Le choix des vêtements de l'artiste a fait l'objet d'un dialogue avec le médecin, qui a recommandé des bas de contention, « car le seul danger était l'immobilité, c'est-à-dire le risque de phlébite et donc d'embolie pulmonaire », estime le Dr Ozanne. Des coussins anti-escarres ont été positionnés au niveau des points d'appui, et des capteurs à l'intérieur et à l'extérieur de la pierre permettaient une surveillance quotidienne de la température (moins de 23, 24 °C dedans) et de l'hydrométrie. Abraham Poincheval portait un capteur de sat, pour surveiller sa saturation sanguine en oxygène et son pouls, et pouvait régler le débit d'air qui rentrait dans la pierre. « Nous l'avons suivi tous les jours, à travers les capteurs, mais aussi en nous rendant sur place, ne serait-ce que pour vérifier son état psychologique », raconte le Dr Ozanne.

Le médecin contrôlait aussi ses entrées de liquide et sorties d'urine, pour « être sûr qu'il s'hydrate suffisamment ». « Au début, j'ai même augmenté les quantités de liquide à sa disposition. Il buvait selon son ressenti, d'un à presque deux litres par jour ». L'artiste se sustentait de soupes, de bœuf séché, et de café qui s'autochauffe, « pour le plaisir », sourit le Dr Ozanne.

Une performance non délirante

« Il s'agit d'une performance, et non d'un délire », assure le médecin qui qualifie l'artiste d'éminemment équilibré et cohérent. « À aucun moment lors de la préparation, je ne me suis posé la question d'une crise de panique ; il n'y a en a pas eu », indique-t-il. L'artiste n'en est pas à son premier isolement. En 2014, il avait hiberné 13 jours dans « La peau d'un ours », au musée de la chasse et de la nature de Paris. En 2015 il a remonté le Rhône de Lyon jusqu'en Suisse dans « La bouteille ». L'année suivante, inspiré par les ermites chrétiens du IV et V siècle, il passe deux fois deux semaines à Rennes et Paris sur une plateforme de 1,6 x 1 mètre, perché dans les airs, comme une « Vigie ».
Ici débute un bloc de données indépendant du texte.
(* ================================================================== *)
(** * The category classifier and its fallback *)

Section Fallback.

Lemma mem_false (x : str) (s : list str) : mem x s = false -> ~ In x s.
Proof.
  unfold mem. intros H Hin.
  assert (E : existsb (str_eqb x) s = true)
    by (apply existsb_exists; exists x; split; [exact Hin | apply str_eqb_refl]).
  congruence.
Qed.

Lemma set_add_NoDup (x : str) (s : list str) :
  NoDup s -> NoDup (set_add x s).
Proof.
  intros H. unfold set_add. destruct (mem x s) eqn:E; [exact H|].
  apply NoDup_app; [exact H | constructor; [intros [] | constructor] |].
  intros a Ha [<- | []]. exact (mem_false _ _ E Ha).
Qed.

Lemma fold_set_add_NoDup (text : str) (pm : dict) :
  forall found,
    NoDup found ->
    NoDup (fold_left
             (fun found_places kv =>
                if place_in (fst kv) text then set_add (snd kv) found_places
                else found_places) pm found).
Proof.
  induction pm as [|kv pm IH]; intros found H; simpl; [exact H|].
  apply IH. destruct (place_in (fst kv) text);
    [apply set_add_NoDup|]; exact H.
Qed.

Lemma count_unique_places_NoDup (text : str) (pm : dict) :
  NoDup (count_unique_places text pm).
Proof. apply fold_set_add_NoDup. constructor. Qed.

(** A message classified [ride] without a pair has at least two found
    places, all different. *)
Lemma categorize_ride (pm : dict) (msg : str) (found : list str) :
  categorize pm msg None None = (ride, found) ->
  NoDup found /\ 2 <= length found.
Proof.
  unfold categorize. cbn [truthy andb].
  set (fp := count_unique_places (normalize_text msg) pm).
  assert (Hfp : NoDup fp) by apply count_unique_places_NoDup.
  destruct (place_in (py "to") (normalize_text msg)
            && place_in (py "from") (normalize_text msg)
            && (2 <=? length fp)) eqn:E2.
  - intros H; injection H as <-. split; [exact Hfp|].
    apply andb_prop in E2. destruct E2 as [_ E2]. apply Nat.leb_le. exact E2.
  - destruct (place_in (py "to") (normalize_text msg)
              && negb (place_in (py "from") (normalize_text msg))
              && (1 <=? length fp)); [|discriminate].
    destruct (2 <=? length (set_add synthetic_home_base fp)) eqn:E3;
      [|discriminate].
    intros H; injection H as <-. split.
    + apply set_add_NoDup. exact Hfp.
    + apply Nat.leb_le. exact E3.
Qed.

(** C5, as the code has it.  For a message classified [ride] for which
    [extract_first_pair] returned no pair, the found-places set has at
    least two members, and origin and destination are the first two
    members in the order in which the set is iterated: two different
    members of the set. *)
Theorem fallback_pair (O : PySetOrder) (pm : dict) (msg : str)
        (found : list str) :
  extract_first_pair msg pm = (None, None) ->
  categorize pm msg None None = (ride, found) ->
  exists a b,
    first_two (set_iter O found) = Some (a, b)
    /\ classify_message O pm msg = (ride, Some a, Some b)
    /\ a <> b /\ In a found /\ In b found /\ 2 <= length found.
Proof.
  intros Hnone Hcat.
  destruct (categorize_ride _ _ _ Hcat) as [Hnd Hlen].
  assert (Hperm := set_iter_perm O found).
  assert (Hlen' : 2 <= length (set_iter O found))
    by (rewrite (Permutation_length Hperm); exact Hlen).
  assert (Hnd' : NoDup (set_iter O found))
    by (apply (Permutation_NoDup (Permutation_sym Hperm)); exact Hnd).
  unfold classify_message. rewrite Hnone, Hcat. cbn [truthy negb is_ride andb].
  destruct (set_iter O found) as [|a [|b rest]];
    [simpl in Hlen'; lia | simpl in Hlen'; lia |].
  exists a, b. repeat split; auto.
  - inversion Hnd' as [|? ? Hna _]. intros <-. apply Hna. left; reflexivity.
  - apply (Permutation_in _ Hperm). left; reflexivity.
  - apply (Permutation_in _ Hperm). right; left; reflexivity.
Qed.

Lemma fallback_pair_witness :
  exists a b,
    first_two [py "pittsburgh"; py "state college*"] = Some (a, b)
    /\ classify_message insertion_order (load_places scenario_places)
                        (py "anyone going to pgh this weekend?")
       = (ride, Some a, Some b)
    /\ a <> b
    /\ In a [py "pittsburgh"; py "state college*"]
    /\ In b [py "pittsburgh"; py "state college*"]
    /\ 2 <= 2.
Proof.
  apply (fallback_pair insertion_order (load_places scenario_places)
           (py "anyone going to pgh this weekend?")
           [py "pittsburgh"; py "state college*"]);
    vm_compute; reflexivity.
Defined.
Au sortir de son rocher, Abraham Poincheval était ankylosé. « Un kinésithérapeute l'a examiné et mobilisé doucement, puis lui a indiqué les mouvements à faire les prochains jours ». L'artiste était sur pied le soir même. Puis est parti en vacances.

Pour « Œuf », Abraham Poincheval pourra bouger dans sa cage : « il y a donc très peu de risques », assure le Dr Ozanne. De mémoire de médecin aéronautique, il reconnaît n'avoir jamais eu à gérer de telles expériences… qu'il rapprocherait volontiers de l'aventure « Solar Impulse ».